El juez Aldo Alurralde fijó postura tras el fallo de la Corte sobre jubilaciones
“No somos máquinas de dictar sentencias” sostuvo el magistrado en diálogo con LT10.
El juez federal de Reconquista, Aldo Alurralde, dialogó con LT10 y al ser consultado sobre el reciente fallo de la Corte Suprema de Justicia santafesina que declaró ilegal el tope a los haberes jubilatorios, advirtió: “No hago ninguna referencia al fallo de la Corte de la provincia en virtud de que no sé si el día de mañana me tocará integrar la Suprema Corte de Justicia de la provincia de Santa Fe y decidir sobre esas cuestiones. En este caso estaría adelantando opinión”
En esa línea, el magistrado aclaró los alcances del pronunciamiento judicial: “Tengamos en cuenta que la Corte ha decidido sobre los casos actuales, no sobre los casos futuros que se puedan presentar. Se puede confirmar o variar el criterio según la integración del tribunal. Por eso no puedo adelantar opinión en ese sentido. Sin embargo, no estoy diciendo nada descabellado ni que no sea obvio; lo que pasa es que a veces hace falta recordarlo”.
Alurralde fundamentó su posición respecto a la trascendencia de los pronunciamientos en materia previsional. “Los jueces, en cualquiera de nuestras decisiones —y yo también tengo a mi cargo causas previsionales, por eso hago hincapié en esto—, tenemos que entender que todos nuestros decisorios impactan positiva o negativamente en la sociedad. Las decisiones judiciales no son solo para las partes, sino que también impactan en la comunidad”, sostuvo.
Para el magistrado, el ejercicio de la magistratura exige trascender el análisis técnico formal. “Esto implica complementar lo que nos enseñan en las facultades de Derecho, que es la llamada argumentación jurídica —donde motivamos nuestras sentencias con razones jurídicas, hechos probados y normativa aplicable—, con la argumentación social: es decir, la legitimidad de nuestro fallo, no solo la legalidad. Y la legitimidad se la da la sociedad si uno la ha tenido en cuenta”, explicó.

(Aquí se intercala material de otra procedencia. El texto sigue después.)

(* ===== verification/GoJson.v ===== *)
(** * [encoding/json]: tokens, [Unmarshal] of objects and strings

    The token stream of a [Decoder] with [UseNumber] (the states and errors of
    [Decoder.Token], with the byte offsets of [InputOffset]), the decoding of
    string literals, and on top of both the two [Unmarshal] calls the program
    makes on whole texts: into a map of raw messages and into a string. *)
From Stdlib Require Import Ascii ZArith Lia.
From stdpp Require Import base list strings.
From S2P Require Import Prelude GoStrings GoStrconv GoCsv.

Definition json_space (c : ascii) : bool :=
  (c =c? " "%char) || (c =c? "009"%char) || (c =c? LF) || (c =c? CR).
Definition is_digit (c : ascii) : bool := in_range 48 57 (bcode c).
Definition BS : ascii := "092"%char.

(** ** Lexemes *)

(** The length of the lexeme a text starts with, or why there is none: a byte
    that cannot follow, or the end of the input. *)
Inductive lexed := LexOk (n : nat) | LexBad | LexEof.
Definition lex_succ (r : lexed) : lexed := match r with LexOk n => LexOk (S n) | r => r end.

Inductive str_mode := SBody | SEsc | SHex (k : nat).
(** Behind the opening quote; the closing quote counts. *)
Fixpoint lex_string (m : str_mode) (s : string) : lexed :=
  match s with
  | "" => LexEof
  | String c s =>
      match m with
      | SBody =>
          if c =c? DQ then LexOk 1
          else if c =c? BS then lex_succ (lex_string SEsc s)
          else if (bcode c <? 32)%Z then LexBad
          else lex_succ (lex_string SBody s)
      | SEsc =>
          if scontains_byte c ("bfnrt/" +:+ String BS (String DQ ""))
          then lex_succ (lex_string SBody s)
          else if c =c? "u"%char then lex_succ (lex_string (SHex 3) s)
          else LexBad
      | SHex k =>
          match hex_val c with
          | Some _ => lex_succ (lex_string (match k with S k => SHex k | 0 => SBody end) s)
          | None => LexBad
          end
      end
  end.

Inductive num_mode := NNeg | NZero | NInt | NDot | NFrac | NExp | NExpSign | NExpDigits.
Definition num_accepts (m : num_mode) : bool :=
  match m with NZero | NInt | NFrac | NExpDigits => true | _ => false end.
Definition num_step (m : num_mode) (c : ascii) : option num_mode :=
  let exp := (c =c? "e"%char) || (c =c? "E"%char) in
  match m with
  | NNeg => if c =c? "0"%char then Some NZero else if is_digit c then Some NInt else None
  | NZero => if c =c? "."%char then Some NDot else if exp then Some NExp else None
  | NInt => if is_digit c then Some NInt
            else if c =c? "."%char then Some NDot else if exp then Some NExp else None
  | NDot => if is_digit c then Some NFrac else None
  | NFrac => if is_digit c then Some NFrac else if exp then Some NExp else None
  | NExp => if (c =c? "+"%char) || (c =c? "-"%char) then Some NExpSign
            else if is_digit c then Some NExpDigits else None
  | NExpSign | NExpDigits => if is_digit c then Some NExpDigits else None
  end.
Fixpoint lex_number (m : num_mode) (s : string) : lexed :=
  match s with
  | "" => if num_accepts m then LexOk 0 else LexEof
  | String c s =>
      match num_step m c with
      | Some m => lex_succ (lex_number m s)
      | None => if num_accepts m then LexOk 0 else LexBad
      end
  end.

(** The rest of [true], [false] or [null]. *)
Fixpoint lex_word (w s : string) : lexed :=
  match w, s with
  | "", _ => LexOk 0
  | _, "" => LexEof
  | String a w, String b s => if a =c? b then lex_succ (lex_word w s) else LexBad
  end.

(** ** String literals *)
Fixpoint hex4 (k : nat) (acc : Z) (s : string) : option Z :=
  match k, s with
  | 0, _ => Some acc
  | S k, String c s => h ← hex_val c; hex4 k (acc * 16 + h)%Z s
  | S _, "" => None
  end.
(** [getu4]: the code unit of a leading [\uXXXX]. *)
Definition getu4 (s : string) : option Z :=
  match s with
  | String a (String b s) => if (a =c? BS) && (b =c? "u"%char) then hex4 4 0 s else None
  | _ => None
  end.
Definition surrogate (r : Z) : bool := in_range 55296 57343 r.
(** [utf16.DecodeRune] *)
Definition utf16_pair (r1 r2 : Z) : option Z :=
  if in_range 55296 56319 r1 && in_range 56320 57343 r2
  then Some (Z.lor (Z.shiftl (r1 - 55296) 10) (r2 - 56320) + 65536)%Z else None.

Definition escaped_byte (c : ascii) : ascii :=
  (if c =c? "b" then "008" else if c =c? "f" then "012" else if c =c? "n" then "010"
   else if c =c? "r" then "013" else if c =c? "t" then "009" else c)%char.

(** [skip] counts the bytes already accounted for. An ill-formed sequence and
    an unpaired surrogate become U+FFFD. *)
Fixpoint unquote_go (skip : nat) (s : string) : string :=
  match s with
  | "" => ""
  | String c t =>
      match skip with
      | S k => unquote_go k t
      | 0 =>
          if c =c? BS then
            match getu4 s with
            | Some r =>
                if surrogate r then
                  match getu4 (sdrop 5 t) ≫= utf16_pair r with
                  | Some r => encode_rune r +:+ unquote_go 11 t
                  | None => encode_rune RuneError +:+ unquote_go 5 t
                  end
                else encode_rune r +:+ unquote_go 5 t
            | None =>
                match t with
                | String e _ => String (escaped_byte e) (unquote_go 1 t)
                | "" => ""
                end
            end
          else let '(r, w) := decode_rune c t in encode_rune r +:+ unquote_go (w - 1) t
      end
  end.
(** The value of a literal, from the text between its quotes. *)
Definition unquote (body : string) : string := unquote_go 0 body.

(** ** The decoder's tokens *)
Inductive json_tok :=
| JDelim (c : ascii)
| JString (s : string)
| JNumber (lexeme : string)
| JBool (b : bool)
| JNull.

(** A token with its first byte's offset and the offset behind it. *)
Record token := Token { tk : json_tok; tk_start : nat; tk_end : nat }.

Inductive json_error (E : Type) :=
| JEOF                (* no token left at the end of the input *)
| JUnexpectedEOF      (* the input ends inside a token *)
| JSyntax
| JRead (e : E).      (* the reader failed *)
Arguments JEOF {E}.
Arguments JUnexpectedEOF {E}.
Arguments JSyntax {E}.
Arguments JRead {E} e.

(** The [tokenState] of a [Decoder]. *)
Inductive tok_state :=
| TopValue | ArrayStart | ArrayValue | ArrayComma
| ObjectStart | ObjectKey | ObjectColon | ObjectValue | ObjectComma.

Definition tokenValueAllowed (st : tok_state) : bool :=
  match st with TopValue | ArrayStart | ArrayValue | ObjectValue => true | _ => false end.
Definition tokenValueEnd (st : tok_state) : tok_state :=
  match st with
  | ArrayStart | ArrayValue => ArrayComma
  | ObjectValue => ObjectComma
  | st => st
  end.

Definition lex_scalar (c : ascii) (t : string) : lexed * (string → json_tok) :=
  if c =c? DQ then (lex_string SBody t, λ l, JString (unquote (stake (slen l - 2) (sdrop 1 l))))
  else if c =c? "-"%char then (lex_number NNeg t, JNumber)
  else if c =c? "0"%char then (lex_number NZero t, JNumber)
  else if is_digit c then (lex_number NInt t, JNumber)
  else if c =c? "t"%char then (lex_word "rue" t, λ _, JBool true)
  else if c =c? "f"%char then (lex_word "alse" t, λ _, JBool false)
  else if c =c? "n"%char then (lex_word "ull" t, λ _, JNull)
  else (LexBad, JNumber).

(** Repeated [Token] calls on the text [s] at offset [off]: the tokens, and the
    error of the call behind the last one. [err] is the reader's error at the
    end of the text, [skip] the bytes of the current token still to pass. *)
Section tokens.
Context {E : Type} (err : option E).

Definition at_end : json_error E := match err with None => JEOF | Some e => JRead e end.
Definition cut_short : json_error E := match err with None => JUnexpectedEOF | Some e => JRead e end.
(** The decoder ends a scalar at the byte behind it, or at [io.EOF]; when the
    reader fails instead, the scalar is lost. *)
Definition scalar_ends (rest : string) : bool := match rest, err with "", Some _ => false | _, _ => true end.

Fixpoint tokens_go (skip off : nat) (st : tok_state) (stack : list tok_state) (s : string)
    : list token * json_error E :=
  match s with
  | "" => ([], at_end)
  | String c t =>
      match skip with
      | S k => tokens_go k (S off) st stack t
      | 0 =>
          let yield tok n st stack :=
            let '(ts, e) := tokens_go (n - 1) (S off) st stack t in
            (Token tok off (off + n) :: ts, e) in
          let scalar st' :=
            let '(r, value) := lex_scalar c t in
            match r with
            | LexOk n => if scalar_ends (sdrop n t) then yield (value (stake (S n) s)) (S n) st' stack else ([], cut_short)
            | LexBad => ([], JSyntax)
            | LexEof => ([], cut_short)
            end in
          if json_space c then tokens_go 0 (S off) st stack t
          else if (c =c? "["%char) || (c =c? "{"%char) then
            if tokenValueAllowed st
            then yield (JDelim c) 1 (if c =c? "["%char then ArrayStart else ObjectStart) (st :: stack)
            else ([], JSyntax)
          else if (c =c? "]"%char) || (c =c? "}"%char) then
            match (if c =c? "]"%char
                   then match st with ArrayStart | ArrayComma => true | _ => false end
                   else match st with ObjectStart | ObjectComma => true | _ => false end), stack with
            | true, st :: stack => yield (JDelim c) 1 (tokenValueEnd st) stack
            | _, _ => ([], JSyntax)
            end
          else if c =c? ":"%char then
            match st with ObjectColon => tokens_go 0 (S off) ObjectValue stack t | _ => ([], JSyntax) end
          else if c =c? ","%char then
            match st with
            | ArrayComma => tokens_go 0 (S off) ArrayValue stack t
            | ObjectComma => tokens_go 0 (S off) ObjectKey stack t
            | _ => ([], JSyntax)
            end
          else if c =c? DQ then
            match st with
            | ObjectStart | ObjectKey => scalar ObjectColon
            | _ => if tokenValueAllowed st then scalar (tokenValueEnd st) else ([], JSyntax)
            end
          else if tokenValueAllowed st then scalar (tokenValueEnd st) else ([], JSyntax)
      end
  end.
Definition tokens (s : string) : list token * json_error E := tokens_go 0 0 TopValue [] s.
End tokens.

(** ** [Unmarshal] *)
Definition opens (t : json_tok) : bool :=
  match t with JDelim c => (c =c? "{"%char) || (c =c? "["%char) | _ => false end.
Definition closes (t : json_tok) : bool :=
  match t with JDelim c => (c =c? "}"%char) || (c =c? "]"%char) | _ => false end.

Definition maxNestingDepth : nat := Z.to_nat 10000.

(** The number of complete top-level values of a token list and whether the
    nesting limit is kept; [None] when it ends inside a value. *)
Fixpoint top_values (depth : nat) (deep : bool) (ts : list json_tok) : option (nat * bool) :=
  match ts with
  | [] => match depth with 0 => Some (0, deep) | S _ => None end
  | t :: ts =>
      if opens t then top_values (S depth) (deep || bool_decide (maxNestingDepth < S depth)) ts
      else match (if closes t then pred depth else depth) with
           | 0 => prod_map S id <$> top_values 0 deep ts
           | S d => top_values (S d) deep ts
           end
  end.

(** [checkValid]: exactly one value. *)
Definition json_valid (text : string) : bool :=
  match tokens (E := Empty_set) None text with
  | (ts, JEOF) => bool_decide (top_values 0 false (tk <$> ts) = Some (1, false))
  | _ => false
  end.

Inductive member_state := MKey | MValue (key : string) | MIn (key : string) (start depth : nat).
(** The members of an object whose opening brace has been read, with their
    values' bytes. *)
Fixpoint members (text : string) (st : member_state) (ts : list token) : list (string * string) :=
  match ts with
  | [] => []
  | t :: ts =>
      match st with
      | MKey => match tk t with JString k => members text (MValue k) ts | _ => [] end
      | MValue k =>
          if opens (tk t) then members text (MIn k (tk_start t) 0) ts
          else (k, ssub text (tk_start t) (tk_end t)) :: members text MKey ts
      | MIn k start d =>
          if opens (tk t) then members text (MIn k start (S d)) ts
          else if closes (tk t) then
            match d with
            | 0 => (k, ssub text start (tk_end t)) :: members text MKey ts
            | S d => members text (MIn k start d) ts
            end
          else members text (MIn k start d) ts
      end
  end.

(** [var obj map[string]json.RawMessage; json.Unmarshal(text, &obj)]: a
    repeated key keeps its last value, and [null] leaves the map nil. *)
Definition unmarshal_object (text : string) : option (list (string * string)) :=
  if json_valid text then
    match (tokens (E := Empty_set) None text).1 with
    | t :: ts =>
        match tk t with
        | JDelim c => if c =c? "{"%char then Some (mcopy (members text MKey ts) []) else None
        | JNull => Some []
        | _ => None
        end
    | [] => None
    end
  else None.

(** [var s string; json.Unmarshal(text, &s)]: [null] leaves [s] unchanged. *)
Definition unmarshal_string (text : string) : option string :=
  if json_valid text then
    match tk <$> (tokens (E := Empty_set) None text).1 with
    | [JString s] => Some s
    | [JNull] => Some ""
    | _ => None
    end
  else None.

Al ser consultado sobre el principio de solidaridad en el sistema previsional y el alcance de sus columnas de opinión, remarcó: “Esta es una nota de opinión que realizo sobre distintos temas. Yo soy de la idea de que la sociedad tiene que saber cómo piensan los jueces para entender y estar o no de acuerdo con nuestra forma de pensar, porque no somos máquinas automáticas de dictar sentencias. Tenemos una vocación en nuestra función. Nosotros no dejamos de ser abogados que ejercemos la magistratura; esa es la única diferencia. Lo que intento reflotar es el valor de la solidaridad, que debe estar presente en nuestras decisiones”.
A modo de ejemplo sobre la aplicación de este principio en la gestión judicial cotidiana, Alurralde detalló la labor en su jurisdicción: “Lo veo en el fuero pleno que tengo a cargo en el Juzgado Federal de Reconquista, donde nos toca resolver cuestiones relativas a un narcotraficante y también sobre el sistema de salud y las obras sociales. Muchas veces estas últimas hacen una simple ecuación matemática y se niegan, por ejemplo, a brindarle a una persona con EPOC una mochila de oxígeno móvil para que pueda desplazarse, ofreciéndole únicamente un tubo fijo. O cuando se niega un medicamento oncológico fundamentándolo en la edad avanzada de la persona. Ahí es donde debe primar la equidad y la empatía”.
Sobre el debate previsional, profundizó en la naturaleza del sistema público: “La base del sistema previsional es la solidaridad. Cuando voy a escribir sobre la solidaridad dentro del Derecho, el ejemplo más claro está dado en la cuestión previsional, porque no es un sistema de ahorro privado —como podría haber sido una AFJP— ni una caja de ahorro bancaria. Se trata de un sistema público en el cual se busca la equidad, no solo la igualdad. En nuestros decisorios tenemos que tener en cuenta ambas”.
Finalmente, al abordar la brecha entre la legalidad formal de una sentencia y la percepción social de justicia, concluyó: “Uno puede tener una sentencia impecable desde el punto de vista legal, basada en el derecho y en precedentes jurisprudenciales, pero probablemente carezca de legitimidad si no atiende a la percepción social. Debemos fallar abandonando nuestros propios intereses; yo no fallo para mí, fallo para la sociedad. No nos vamos a llevar nada de este mundo y nadie se salva solo. No se puede ser buen profesional si antes no se es buena persona”.